As members of the Amoro project, our team is thrilled to see the growing
attention towards Amoro.

We are excited about Polaris becoming open source, as it opens up greater
possibilities for future collaboration with the Amoro community.

Amoro focuses on data lake formats and aims to provide optimization
services and enhancements for the lake. Our primary goal is to offer
optimization services that support multiple table formats (though
currently, Iceberg is the most supported), such as small file optimization,
Z-order sorting optimization, and future index optimization.

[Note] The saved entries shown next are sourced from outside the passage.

(** X14: [main] returns 3 exactly when the arguments cannot be read, 2
    exactly when they can and the file cannot be opened; when both are
    there and the driver refuses, it returns 0; and every other return is
    a return of 0 with arguments and file at hand.  It never returns 1,
    the value after its loop. *)
Theorem main_exit_codes :
  (ending_of (main k fuel) = Exit 3 <-> args_answer k <> 0) /\
  (ending_of (main k fuel) = Exit 2 <->
   args_answer k = 0 /\ open_answer k = -1) /\
  (args_answer k = 0 -> open_answer k <> -1 -> init_answer k = -1 ->
   ending_of (main k fuel) = Exit 0) /\
  (forall code,
     ending_of (main k fuel) = Exit code ->
     code = 3 \/ code = 2 \/
     (code = 0 /\ args_answer k = 0 /\ open_answer k <> -1)).
Proof.
  assert (Hloop : forall code,
            ending_of (refill_loop k (open_answer k)
                         [base_address k; second_half k] fuel 0 (setup_calls k))
            = Exit code -> code = 0).
  { intros code H.
    destruct (refill_loop_shape k (open_answer k) (base_address k) (second_half k)
                fuel 0 (second_half k) (base_address k) (setup_calls k))
      as (suffix & m & _ & _ & Hx & _); [left; auto|].
    destruct (Hx code H) as (C & _). exact C. }
  destruct main_cases as [(A & E) | [(A & O & E) | [(A & O & I & E) | (A & O & I & E)]]];
    rewrite E; cbn [ending_of].
  - split; [split; [intros _; exact A | reflexivity]|].
    split; [split; [intros H; discriminate H | intros (A' & _); contradiction]|].
    split; [intros; contradiction|].
    intros code H. inversion H. auto.
  - split; [split; [intros H; discriminate H | intros; contradiction]|].
    split; [split; [auto | reflexivity]|].
    split; [intros; contradiction|].
    intros code H. inversion H. auto.
  - split; [split; [intros H; discriminate H | intros; contradiction]|].
    split; [split; [intros H; discriminate H | intros (_ & O'); contradiction]|].
    split; [reflexivity|].
    intros code H. inversion H. auto.
  - split; [split; [intros H; apply Hloop in H; discriminate H
                   | intros; contradiction]|].
    split; [split; [intros H; apply Hloop in H; discriminate H
                   | intros (_ & O'); contradiction]|].
    split; [intros; contradiction|].
    intros code H. apply Hloop in H. auto.
Qed.

(** X15: [ece391_audio_shutdown] is called at most once, as the last call
    and right after a refill read that returned 0, and then [main] returns
    0; it is called whenever [main] returns after the driver was
    initialised, and never when arguments, file or initialisation
    failed. *)
Theorem shutdown_ends_playback :
  (existsb is_shutdown (calls (main k fuel)) = false \/
   exists pre fd a ret,
     calls (main k fuel)
     = pre ++ [Read fd (ToAddress a) BUF_SIZE 0; AudioShutdown ret] /\
     existsb is_shutdown pre = false /\
     ending_of (main k fuel) = Exit 0) /\
  (forall code,
     ending_of (main k fuel) = Exit code ->
     args_answer k = 0 -> open_answer k <> -1 -> init_answer k <> -1 ->
     existsb is_shutdown (calls (main k fuel)) = true) /\
  (args_answer k <> 0 \/ open_answer k = -1 \/ init_answer k = -1 ->
   existsb is_shutdown (calls (main k fuel)) = false).
Proof.
  destruct main_cases as [(A & E) | [(A & O & E) | [(A & O & I & E) | (A & O & I & E)]]];
    rewrite E.
  - split; [left; reflexivity|]. split; [intros; contradiction | reflexivity].
  - split; [left; reflexivity|]. split; [intros; contradiction | reflexivity].
  - split; [left; reflexivity|]. split; [intros; contradiction | reflexivity].
  - destruct (refill_loop_shape k (open_answer k) (base_address k) (second_half k)
                fuel 0 (second_half k) (base_address k) (setup_calls k))
      as (suffix & m & Hc & _ & Hx & Hs & Ho); [left; auto|].
    rewrite Hc.
    split; [|split].
    + destruct (ending_of (refill_loop k (open_answer k)
                  [base_address k; second_half k] fuel 0 (setup_calls k)))
        as [code| |] eqn:En.
      * destruct (Hx code eq_refl) as (C & _ & pre & a & ret & Hsuf & Hpre).
        right. exists (setup_calls k ++ pre), (open_answer k), a, ret.
        subst suffix code. rewrite <- app_assoc.
        split; [reflexivity|]. split; [|reflexivity].
        rewrite existsb_app, Hpre. reflexivity.
      * destruct (Hs eq_refl) as (_ & Hno & _).
        left. rewrite existsb_app, Hno. reflexivity.
      * destruct (Ho eq_refl) as (_ & Hno & _).
        left. rewrite existsb_app, Hno. reflexivity.
    + intros code H _ _ _.
      destruct (Hx code H) as (_ & _ & pre & a & ret & Hsuf & _).
      subst suffix. rewrite !existsb_app. cbn. rewrite !orb_true_r. reflexivity.
    + intros [N | [N | N]]; contradiction.
Qed.

(** X16: if arguments, file or initialisation fail, [main] reads nothing
    into the buffer.  Otherwise it fills the half at the returned address,
    then the half [BUF_SIZE] above it, and every refill after that goes to
    one of the two in turn, the upper half first: so the upper half is
    written twice in a row at the start. *)
Theorem refills_alternate :
  (args_answer k <> 0 \/ open_answer k = -1 \/ init_answer k = -1 ->
   buffer_reads (calls (main k fuel)) = []) /\
  (args_answer k = 0 -> open_answer k <> -1 -> init_answer k <> -1 ->
   exists m,
     buffer_reads (calls (main k fuel))
     = [base_address k; second_half k] ++
       alternate (second_half k) (base_address k) m).
Proof.
  destruct main_cases as [(A & E) | [(A & O & E) | [(A & O & I & E) | (A & O & I & E)]]];
    rewrite E.
  - split; [reflexivity | intros; contradiction].
  - split; [reflexivity | intros; contradiction].
  - split; [reflexivity | intros; contradiction].
  - split; [intros [N | [N | N]]; contradiction|]. intros _ _ _.
    destruct (refill_loop_shape k (open_answer k) (base_address k) (second_half k)
                fuel 0 (second_half k) (base_address k) (setup_calls k))
      as (suffix & m & Hc & Hb & _); [left; auto|].
    exists m. rewrite Hc, buffer_reads_app, Hb. reflexivity.
Qed.
(** * Digital Legacy encryption / decryption scripts: a shallow embedding

    The development follows [src/internals/scripts/decrypt.py] and
    [src/internals/scripts/encrypt.py].  Python strings are modelled as
    [string] whose characters are the code points below 256; the console,
    the file dialogs, the file system and the three external tools
    ([age], [age-keygen], [age-plugin-sss]) are an explicit world that the
    scripts read and update.  Of the console output the lines that report an
    error or a result are recorded; prompts, banners, spinners, sleeps and
    the clearing of the screen are left out, except where they change the
    control flow.  Python errors keep their class and, for their text, the
    path or the message the scripts print. *)

From stdpp Require Import gmap strings list fin_maps pretty.
From Stdlib Require Import ZArith Ascii String.

Open Scope string_scope.
Open Scope list_scope.
Open Scope Z_scope.

(** ** Python string primitives *)

Module Py.

Definition code (c : ascii) : N := N_of_ascii c.

Definition in_range (lo hi : N) (c : ascii) : bool :=
  ((lo <=? code c) && (code c <=? hi))%N.

(** [str.isspace] on one character, which is also the class [\s] of [re]
    on [str] patterns. *)
Definition isspace (c : ascii) : bool :=
  in_range 9 13 c || in_range 28 32 c || (code c =? 133)%N || (code c =? 160)%N.

(** The class [\d]: decimal digits. *)
Definition isdecimal (c : ascii) : bool := in_range 48 57 c.

(** [str.isdigit] on one character: the decimal digits and the
    superscript digits, which [int] does not accept. *)
Definition isdigit_char (c : ascii) : bool :=
  isdecimal c || (code c =? 178)%N || (code c =? 179)%N || (code c =? 185)%N.

Definition isupper_ascii (c : ascii) : bool := in_range 65 90 c.
Definition islower_ascii (c : ascii) : bool := in_range 97 122 c.

Definition nl_char : ascii := "010"%char.
Definition nl : string := String nl_char "".

Fixpoint all_chars (p : ascii → bool) (s : string) : bool :=
  match s with
  | "" => true
  | String c s' => p c && all_chars p s'
  end.

(** [s.isdigit()] *)
Definition isdigit (s : string) : bool :=
  negb (String.eqb s "") && all_chars isdigit_char s.
(** [k in o] for a key that is neither an array index, nor [length], nor
    inherited from [Object.prototype]. *)
Definition has_property (k : string) (o : value) : completion bool :=
  match o with
  | VObj props =>
      Normal (match own_property k props with Some _ => true | None => false end)
  | VArr _ => Normal false
  | VUndefined | VNull | VBool _ | VNum _ | VStr _ => Throw TypeError
  end.

(** ToBoolean. *)
Definition truthy (v : value) : bool :=
  match v with
  | VUndefined | VNull => false
  | VBool b => b
  | VNum x => negb (PrimFloat.eqb x 0%float || negb (PrimFloat.eqb x x))
  | VStr s => negb (String.eqb s "")
  | VArr _ | VObj _ => true
  end.

(** [v === s] for a string [s]. *)
Definition strict_equals_string (v : value) (s : string) : bool :=
  match v with
  | VStr t => String.eqb t s
  | _ => false
  end.

(** [v === process.env.X]: an environment variable is a string, or
    [undefined] when it is not set. *)
Definition strict_equals_env (v : value) (e : option string) : bool :=
  match v, e with
  | VUndefined, None => true
  | VStr t, Some s => String.eqb t s
  | _, _ => false
  end.

(** A template literal's rendering of [process.env.X]. *)
Definition env_to_string (e : option string) : string :=
  match e with
  | Some s => s
  | None => "undefined"
  end.

(** The pieces of [s] between the occurrences of the character [sep]. *)
Fixpoint pieces (sep : ascii) (s : string) : list string :=
  match s with
  | EmptyString => [EmptyString]
  | String c rest =>
      if Ascii.eqb c sep then EmptyString :: pieces sep rest
      else match pieces sep rest with
           | piece :: more => String c piece :: more
           | [] => [String c EmptyString]
           end
  end.

(** [s.split(sep, limit)] for a one-character separator: the first
    [limit] pieces. *)
Definition String_split (sep : ascii) (limit : nat) (s : string) : list string :=
  firstn limit (pieces sep s).

(** [a.pop()]: the last element, [undefined] on an empty array. *)
Definition Array_pop (a : list string) : value :=
  last (map VStr a) VUndefined.

(** [n + ''] for a non-negative integer number. *)
Definition number_to_string (n : N) : string :=
  NilZero.string_of_uint (N.to_uint n).

(** Whether the character [c] occurs in [s]. *)
Fixpoint has_char (c : ascii) (s : string) : bool :=
  match s with
  | EmptyString => false
  | String a rest => Ascii.eqb a c || has_char c rest
  end.

(** [sub] occurs in [s]. *)
Definition occurs_in (sub s : string) : Prop :=
  exists before after, s = before ++ sub ++ after.

Definition double_quote : string := String "034"%char EmptyString.

End Js.
Export Js.

(** ** The handler and its helpers *)

Module Bot.

(** [data], the event the platform hands to [run]: the raw request body
    and the headers object. *)
Record Request : Type := { data_body : string; data_headers : value }.

(** The object [run] returns. *)
Record Response : Type := { statusCode : Z; body : value; headers : value }.

(** [process.env]: each variable is a string, or [None] when not set. *)
Record Env : Type := {
  VERIFICATION_TOKEN : option string;
  BOT_TOKEN : option string;
  BOT_NAME : option string;
  CDN_DISTRIBUTION : option string
}.

(** The parameters of [CloudFront.createInvalidation]. *)
Record Paths_t : Type := { Quantity : string; Items : list string }.
Record InvalidationBatch_t : Type := { CallerReference : string; Paths : Paths_t }.
Record InvalidationParams : Type := {
  DistributionId : option string;
  InvalidationBatch : InvalidationBatch_t
}.

(** What [createInvalidation] hands to its callback on success, as far as
    the handler reads it: [data.Invalidation.Id]. *)
Record Invalidation_t : Type := { Id : string }.
Record InvalidationData : Type := { Invalidation : Invalidation_t }.

(** The parameters of [Slack.chat.postMessage]. *)
Record PostMessageParams : Type := {
  token : option string;
  channel : value;
  text : string
}.

(** A call to a remote service. *)
Inductive Call : Type :=
| CreateInvalidation (params : InvalidationParams)
| PostMessage (params : PostMessageParams).

Section Handler.

(** The state of everything outside the process, and what the handler
    takes from it. *)
Variable Outside : Type.
Variable JSON_parse : string -> option value.
Variable env : Env.
Variable Date_now : Outside -> N.
Variable CloudFront_createInvalidation :
  InvalidationParams -> Outside -> (ExternalError + InvalidationData) * Outside.
Variable Slack_chat_postMessage :
  PostMessageParams -> Outside -> option ExternalError * Outside.

(** The outside together with the remote calls made so far, oldest first. *)
Record World : Type := { outside : Outside; calls : list Call }.

(** A statement or an awaited call: it reads and writes the local
    [response] of [run] and the world, and completes normally or throws. *)
Definition M (A : Type) : Type := Response -> World -> completion A * Response * World.

Definition ret {A} (a : A) : M A := fun r w => (Normal a, r, w).
Definition throw {A} (e : thrown) : M A := fun r w => (Throw e, r, w).
Definition bind {A B} (m : M A) (k : A -> M B) : M B :=
  fun r w =>
    match m r w with
    | (Normal a, r', w') => k a r' w'
    | (Throw e, r', w') => (Throw e, r', w')
    end.
Definition lift {A} (c : completion A) : M A :=
  match c with
  | Normal a => ret a
  | Throw e => throw e
  end.
Definition try_catch {A} (m : M A) (handler : thrown -> M A) : M A :=
  fun r w =>
    match m r w with
    | (Normal a, r', w') => (Normal a, r', w')
    | (Throw e, r', w') => handler e r' w'
    end.

Definition set_statusCode (c : Z) : M unit :=
  fun r w => (Normal tt, {| statusCode := c; body := body r; headers := headers r |}, w).
Definition set_body (b : value) : M unit :=
  fun r w => (Normal tt, {| statusCode := statusCode r; body := b; headers := headers r |}, w).

Notation "x <- m ;; k" := (bind m (fun x => k))
  (at level 61, m at next level, right associativity).
Notation "m ;; k" := (bind m (fun _ => k))
  (at level 61, right associativity).
(** * keg: content-addressed fetch-and-cache layer (keg/cdn.py, keg/__init__.py)

    A shallow embedding of the CDN access classes of [keg/cdn.py]
    ([partition_hash], [RemoteCDN], [LocalCDN], [CacheableCDNWrapper],
    [HTTPCacheWrapper]) and of the metadata orchestrator [Keg] of
    [keg/__init__.py], followed by the properties established about them.

    Conventions.
    - A Python [str] is a Rocq [string]; one [ascii] stands for one character.
      Python [bytes] are [list byte].
    - Code with side effects is written in a state-and-exception monad
      [M S A := S -> result A * S]: the state reached when an exception is
      raised is kept, exactly as the effects performed by Python code before
      a [raise] stay visible.
    - The operating system, the HTTP origin and the SQL engine are not part of
      the program.  Each is given as a small executable model whose
      assumptions are listed where it is defined. *)

From Stdlib Require Import ZArith Strings.Ascii Strings.Byte Lia.
From stdpp Require Import base tactics option list gmap strings.

(** ** Exceptions and the state-and-exception monad *)

Inductive exn : Type :=
  | AssertionError
  | KeyError
  | ValueError
  | FileNotFoundError
  | FileExistsError
  | IsADirectoryError
  | NotADirectoryError
  | ConnectionError
  | OperationalError
  | ProgrammingError.

Inductive result (A : Type) : Type :=
  | Ok (a : A)
  | Raise (e : exn).
Arguments Ok {A} a.
Arguments Raise {A} e.

Definition M (S A : Type) : Type := S -> result A * S.

Definition ret {S A} (a : A) : M S A := fun s => (Ok a, s).

Definition raise {S A} (e : exn) : M S A := fun s => (Raise e, s).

Amoro provides both Internal Catalog and External Catalog methods to
optimize lake tables. To gather optimization information, we have conducted
some catalog management work.

I often hear people comparing Gravitino and Polaris as potential
competitors to Amoro, which I think is a misconception (I noticed that some
previous discussions about Amoro's positioning seemed unclear, so I wanted
to clarify this).

While there might be some overlap between Amoro, Gravitino, and Polaris:

- Gravitino focuses on unified metadata management across various areas,
including Kafka and AI, not just on data lakes.
- Polaris is an interoperable, open-source catalog for Apache Iceberg.

If there are any errors, please correct them.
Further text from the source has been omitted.